The legacy of Martin Luther King Jr. and the civil rights movement is well documented in prose, but for sheer emotional power, nothing can compare to the pictures from this era. It's a challenge for a writer's words to match the force of Bob Adelman's photographs in this book, but novelist and essayist Charles Johnson rises to the task in his treatment of King's life and death, as well as the heroic struggle of African Americans in the United States. Johnson, the author of Middle Passage (which won the 1990 National Book Award), offers an exceptional counterpoint to the stirring images with the depth and weight of his essays and captions. "How soon we forget that King was not only a civil rights activist," Johnson writes, "but also this country's preeminent moral philosopher, a spiritual aspirant, a father and a husband, and that these diverse roles--these multiple dimensions of his too brief life--were the foundations for his singular 'dream' that inspired millions worldwide."

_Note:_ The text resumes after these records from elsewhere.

(** One setter per field. *)
Definition set_role (v : Role) (s : t) : t :=
  mkTC v (_leaderMode s) (_followerMode s) (_term s) (_currentPrimaryIndex s) (_selfIndex s)
    (_rsConfig s) (_memberData s) (_stepDownUntil s) (_electionSleepUntil s)
    (_lastCommittedOpTimeAndWallTime s) (_firstOpTimeOfMyTerm s)
    (_lastCommittedInPrevConfig s) (_maintenanceModeCalls s) (_lastVote s) (_syncSource s)
    (_forceSyncSourceIndex s) (_electionId s) (_electionTime s) (_readCommitted s)
    (_hbmsg s) (_hbmsgTime s).
Definition set_leaderMode (v : LeaderMode) (s : t) : t :=
  mkTC (_role s) v (_followerMode s) (_term s) (_currentPrimaryIndex s) (_selfIndex s)
    (_rsConfig s) (_memberData s) (_stepDownUntil s) (_electionSleepUntil s)
    (_lastCommittedOpTimeAndWallTime s) (_firstOpTimeOfMyTerm s)
    (_lastCommittedInPrevConfig s) (_maintenanceModeCalls s) (_lastVote s) (_syncSource s)
    (_forceSyncSourceIndex s) (_electionId s) (_electionTime s) (_readCommitted s)
    (_hbmsg s) (_hbmsgTime s).
Definition set_followerMode (v : MemberState.t) (s : t) : t :=
  mkTC (_role s) (_leaderMode s) v (_term s) (_currentPrimaryIndex s) (_selfIndex s)
    (_rsConfig s) (_memberData s) (_stepDownUntil s) (_electionSleepUntil s)
    (_lastCommittedOpTimeAndWallTime s) (_firstOpTimeOfMyTerm s)
    (_lastCommittedInPrevConfig s) (_maintenanceModeCalls s) (_lastVote s) (_syncSource s)
    (_forceSyncSourceIndex s) (_electionId s) (_electionTime s) (_readCommitted s)
    (_hbmsg s) (_hbmsgTime s).
Definition set_term (v : Z) (s : t) : t :=
  mkTC (_role s) (_leaderMode s) (_followerMode s) v (_currentPrimaryIndex s) (_selfIndex s)
    (_rsConfig s) (_memberData s) (_stepDownUntil s) (_electionSleepUntil s)
    (_lastCommittedOpTimeAndWallTime s) (_firstOpTimeOfMyTerm s)
    (_lastCommittedInPrevConfig s) (_maintenanceModeCalls s) (_lastVote s) (_syncSource s)
    (_forceSyncSourceIndex s) (_electionId s) (_electionTime s) (_readCommitted s)
    (_hbmsg s) (_hbmsgTime s).
Definition set_currentPrimaryIndex (v : Z) (s : t) : t :=
  mkTC (_role s) (_leaderMode s) (_followerMode s) (_term s) v (_selfIndex s) (_rsConfig s)
    (_memberData s) (_stepDownUntil s) (_electionSleepUntil s)
    (_lastCommittedOpTimeAndWallTime s) (_firstOpTimeOfMyTerm s)
    (_lastCommittedInPrevConfig s) (_maintenanceModeCalls s) (_lastVote s) (_syncSource s)
    (_forceSyncSourceIndex s) (_electionId s) (_electionTime s) (_readCommitted s)
    (_hbmsg s) (_hbmsgTime s).
Definition set_selfIndex (v : Z) (s : t) : t :=
  mkTC (_role s) (_leaderMode s) (_followerMode s) (_term s) (_currentPrimaryIndex s) v
    (_rsConfig s) (_memberData s) (_stepDownUntil s) (_electionSleepUntil s)
    (_lastCommittedOpTimeAndWallTime s) (_firstOpTimeOfMyTerm s)
    (_lastCommittedInPrevConfig s) (_maintenanceModeCalls s) (_lastVote s) (_syncSource s)
    (_forceSyncSourceIndex s) (_electionId s) (_electionTime s) (_readCommitted s)
    (_hbmsg s) (_hbmsgTime s).
Definition set_rsConfig (v : ReplSetConfig.t) (s : t) : t :=
  mkTC (_role s) (_leaderMode s) (_followerMode s) (_term s) (_currentPrimaryIndex s)
    (_selfIndex s) v (_memberData s) (_stepDownUntil s) (_electionSleepUntil s)
    (_lastCommittedOpTimeAndWallTime s) (_firstOpTimeOfMyTerm s)
    (_lastCommittedInPrevConfig s) (_maintenanceModeCalls s) (_lastVote s) (_syncSource s)
    (_forceSyncSourceIndex s) (_electionId s) (_electionTime s) (_readCommitted s)
    (_hbmsg s) (_hbmsgTime s).
Definition set_memberData (v : list MemberData.t) (s : t) : t :=
  mkTC (_role s) (_leaderMode s) (_followerMode s) (_term s) (_currentPrimaryIndex s)
    (_selfIndex s) (_rsConfig s) v (_stepDownUntil s) (_electionSleepUntil s)
    (_lastCommittedOpTimeAndWallTime s) (_firstOpTimeOfMyTerm s)
    (_lastCommittedInPrevConfig s) (_maintenanceModeCalls s) (_lastVote s) (_syncSource s)
    (_forceSyncSourceIndex s) (_electionId s) (_electionTime s) (_readCommitted s)
    (_hbmsg s) (_hbmsgTime s).
Definition set_stepDownUntil (v : Date_t) (s : t) : t :=
  mkTC (_role s) (_leaderMode s) (_followerMode s) (_term s) (_currentPrimaryIndex s)
    (_selfIndex s) (_rsConfig s) (_memberData s) v (_electionSleepUntil s)
    (_lastCommittedOpTimeAndWallTime s) (_firstOpTimeOfMyTerm s)
    (_lastCommittedInPrevConfig s) (_maintenanceModeCalls s) (_lastVote s) (_syncSource s)
    (_forceSyncSourceIndex s) (_electionId s) (_electionTime s) (_readCommitted s)
    (_hbmsg s) (_hbmsgTime s).
Definition set_electionSleepUntil (v : Date_t) (s : t) : t :=
  mkTC (_role s) (_leaderMode s) (_followerMode s) (_term s) (_currentPrimaryIndex s)
    (_selfIndex s) (_rsConfig s) (_memberData s) (_stepDownUntil s) v
    (_lastCommittedOpTimeAndWallTime s) (_firstOpTimeOfMyTerm s)
    (_lastCommittedInPrevConfig s) (_maintenanceModeCalls s) (_lastVote s) (_syncSource s)
    (_forceSyncSourceIndex s) (_electionId s) (_electionTime s) (_readCommitted s)
    (_hbmsg s) (_hbmsgTime s).
Definition set_lastCommittedOpTimeAndWallTime (v : OpTimeAndWallTime.t) (s : t) : t :=
  mkTC (_role s) (_leaderMode s) (_followerMode s) (_term s) (_currentPrimaryIndex s)
    (_selfIndex s) (_rsConfig s) (_memberData s) (_stepDownUntil s) (_electionSleepUntil s)
    v (_firstOpTimeOfMyTerm s) (_lastCommittedInPrevConfig s) (_maintenanceModeCalls s)
    (_lastVote s) (_syncSource s) (_forceSyncSourceIndex s) (_electionId s)
    (_electionTime s) (_readCommitted s) (_hbmsg s) (_hbmsgTime s).
Definition set_firstOpTimeOfMyTerm (v : OpTime.t) (s : t) : t :=
  mkTC (_role s) (_leaderMode s) (_followerMode s) (_term s) (_currentPrimaryIndex s)
    (_selfIndex s) (_rsConfig s) (_memberData s) (_stepDownUntil s) (_electionSleepUntil s)
    (_lastCommittedOpTimeAndWallTime s) v (_lastCommittedInPrevConfig s)
    (_maintenanceModeCalls s) (_lastVote s) (_syncSource s) (_forceSyncSourceIndex s)
    (_electionId s) (_electionTime s) (_readCommitted s) (_hbmsg s) (_hbmsgTime s).
Definition set_lastCommittedInPrevConfig (v : OpTime.t) (s : t) : t :=
  mkTC (_role s) (_leaderMode s) (_followerMode s) (_term s) (_currentPrimaryIndex s)
    (_selfIndex s) (_rsConfig s) (_memberData s) (_stepDownUntil s) (_electionSleepUntil s)
    (_lastCommittedOpTimeAndWallTime s) (_firstOpTimeOfMyTerm s) v (_maintenanceModeCalls s)
    (_lastVote s) (_syncSource s) (_forceSyncSourceIndex s) (_electionId s)
    (_electionTime s) (_readCommitted s) (_hbmsg s) (_hbmsgTime s).
Definition set_maintenanceModeCalls (v : Z) (s : t) : t :=
  mkTC (_role s) (_leaderMode s) (_followerMode s) (_term s) (_currentPrimaryIndex s)
    (_selfIndex s) (_rsConfig s) (_memberData s) (_stepDownUntil s) (_electionSleepUntil s)
    (_lastCommittedOpTimeAndWallTime s) (_firstOpTimeOfMyTerm s)
    (_lastCommittedInPrevConfig s) v (_lastVote s) (_syncSource s) (_forceSyncSourceIndex s)
    (_electionId s) (_electionTime s) (_readCommitted s) (_hbmsg s) (_hbmsgTime s).
Definition set_lastVote (v : LastVote) (s : t) : t :=
  mkTC (_role s) (_leaderMode s) (_followerMode s) (_term s) (_currentPrimaryIndex s)
    (_selfIndex s) (_rsConfig s) (_memberData s) (_stepDownUntil s) (_electionSleepUntil s)
    (_lastCommittedOpTimeAndWallTime s) (_firstOpTimeOfMyTerm s)
    (_lastCommittedInPrevConfig s) (_maintenanceModeCalls s) v (_syncSource s)
    (_forceSyncSourceIndex s) (_electionId s) (_electionTime s) (_readCommitted s)
    (_hbmsg s) (_hbmsgTime s).
Definition set_syncSource (v : HostAndPort.t) (s : t) : t :=
  mkTC (_role s) (_leaderMode s) (_followerMode s) (_term s) (_currentPrimaryIndex s)
    (_selfIndex s) (_rsConfig s) (_memberData s) (_stepDownUntil s) (_electionSleepUntil s)
    (_lastCommittedOpTimeAndWallTime s) (_firstOpTimeOfMyTerm s)
    (_lastCommittedInPrevConfig s) (_maintenanceModeCalls s) (_lastVote s) v
    (_forceSyncSourceIndex s) (_electionId s) (_electionTime s) (_readCommitted s)
    (_hbmsg s) (_hbmsgTime s).
Definition set_forceSyncSourceIndex (v : Z) (s : t) : t :=
  mkTC (_role s) (_leaderMode s) (_followerMode s) (_term s) (_currentPrimaryIndex s)
    (_selfIndex s) (_rsConfig s) (_memberData s) (_stepDownUntil s) (_electionSleepUntil s)
    (_lastCommittedOpTimeAndWallTime s) (_firstOpTimeOfMyTerm s)
    (_lastCommittedInPrevConfig s) (_maintenanceModeCalls s) (_lastVote s) (_syncSource s) v
    (_electionId s) (_electionTime s) (_readCommitted s) (_hbmsg s) (_hbmsgTime s).
Definition set_electionId (v : Z) (s : t) : t :=
  mkTC (_role s) (_leaderMode s) (_followerMode s) (_term s) (_currentPrimaryIndex s)
    (_selfIndex s) (_rsConfig s) (_memberData s) (_stepDownUntil s) (_electionSleepUntil s)
    (_lastCommittedOpTimeAndWallTime s) (_firstOpTimeOfMyTerm s)
    (_lastCommittedInPrevConfig s) (_maintenanceModeCalls s) (_lastVote s) (_syncSource s)
    (_forceSyncSourceIndex s) v (_electionTime s) (_readCommitted s) (_hbmsg s)
    (_hbmsgTime s).
Definition set_electionTime (v : Timestamp.t) (s : t) : t :=
  mkTC (_role s) (_leaderMode s) (_followerMode s) (_term s) (_currentPrimaryIndex s)
    (_selfIndex s) (_rsConfig s) (_memberData s) (_stepDownUntil s) (_electionSleepUntil s)
    (_lastCommittedOpTimeAndWallTime s) (_firstOpTimeOfMyTerm s)
    (_lastCommittedInPrevConfig s) (_maintenanceModeCalls s) (_lastVote s) (_syncSource s)
    (_forceSyncSourceIndex s) (_electionId s) v (_readCommitted s) (_hbmsg s) (_hbmsgTime s).
Definition set_readCommitted (v : ReadCommittedSupport) (s : t) : t :=
  mkTC (_role s) (_leaderMode s) (_followerMode s) (_term s) (_currentPrimaryIndex s)
    (_selfIndex s) (_rsConfig s) (_memberData s) (_stepDownUntil s) (_electionSleepUntil s)
    (_lastCommittedOpTimeAndWallTime s) (_firstOpTimeOfMyTerm s)
    (_lastCommittedInPrevConfig s) (_maintenanceModeCalls s) (_lastVote s) (_syncSource s)
    (_forceSyncSourceIndex s) (_electionId s) (_electionTime s) v (_hbmsg s) (_hbmsgTime s).
Definition set_hbmsg (v : string) (s : t) : t :=
  mkTC (_role s) (_leaderMode s) (_followerMode s) (_term s) (_currentPrimaryIndex s)
    (_selfIndex s) (_rsConfig s) (_memberData s) (_stepDownUntil s) (_electionSleepUntil s)
    (_lastCommittedOpTimeAndWallTime s) (_firstOpTimeOfMyTerm s)
    (_lastCommittedInPrevConfig s) (_maintenanceModeCalls s) (_lastVote s) (_syncSource s)
    (_forceSyncSourceIndex s) (_electionId s) (_electionTime s) (_readCommitted s) v
    (_hbmsgTime s).
Definition set_hbmsgTime (v : Date_t) (s : t) : t :=
  mkTC (_role s) (_leaderMode s) (_followerMode s) (_term s) (_currentPrimaryIndex s)
    (_selfIndex s) (_rsConfig s) (_memberData s) (_stepDownUntil s) (_electionSleepUntil s)
    (_lastCommittedOpTimeAndWallTime s) (_firstOpTimeOfMyTerm s)
    (_lastCommittedInPrevConfig s) (_maintenanceModeCalls s) (_lastVote s) (_syncSource s)
    (_forceSyncSourceIndex s) (_electionId s) (_electionTime s) (_readCommitted s)
    (_hbmsg s) v.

Adelman intimately captures King's background, from his comfortable middle-class upbringing in Atlanta to the dashing figure he cuts with his wife, Coretta, to his steady ascendance as a forceful preacher thrust into prominence during the Montgomery bus boycott of 1955-56. We cringe at the sight of King being photographed as a criminal and at the horrific treatment many blacks endured by racist Southern police. The triumph of King's "I Have a Dream" speech, which he gave at the 1963 March on Washington, is beautifully detailed, along with his acceptance of the 1964 Nobel Peace Prize. We also see a weary King, weighed down by assassination attempts, harassment, inner-city riots, and the Vietnam War. Toward the end, King displays an eerie sense of calm in the photos taken just days before his death--particularly in an April 3 photo taken at the Mason Hall in Memphis the night before his murder, where he declared that he'd "been to the mountaintop." King's legacy is lovingly chronicled in this impressive book. --Eugene Holley Jr.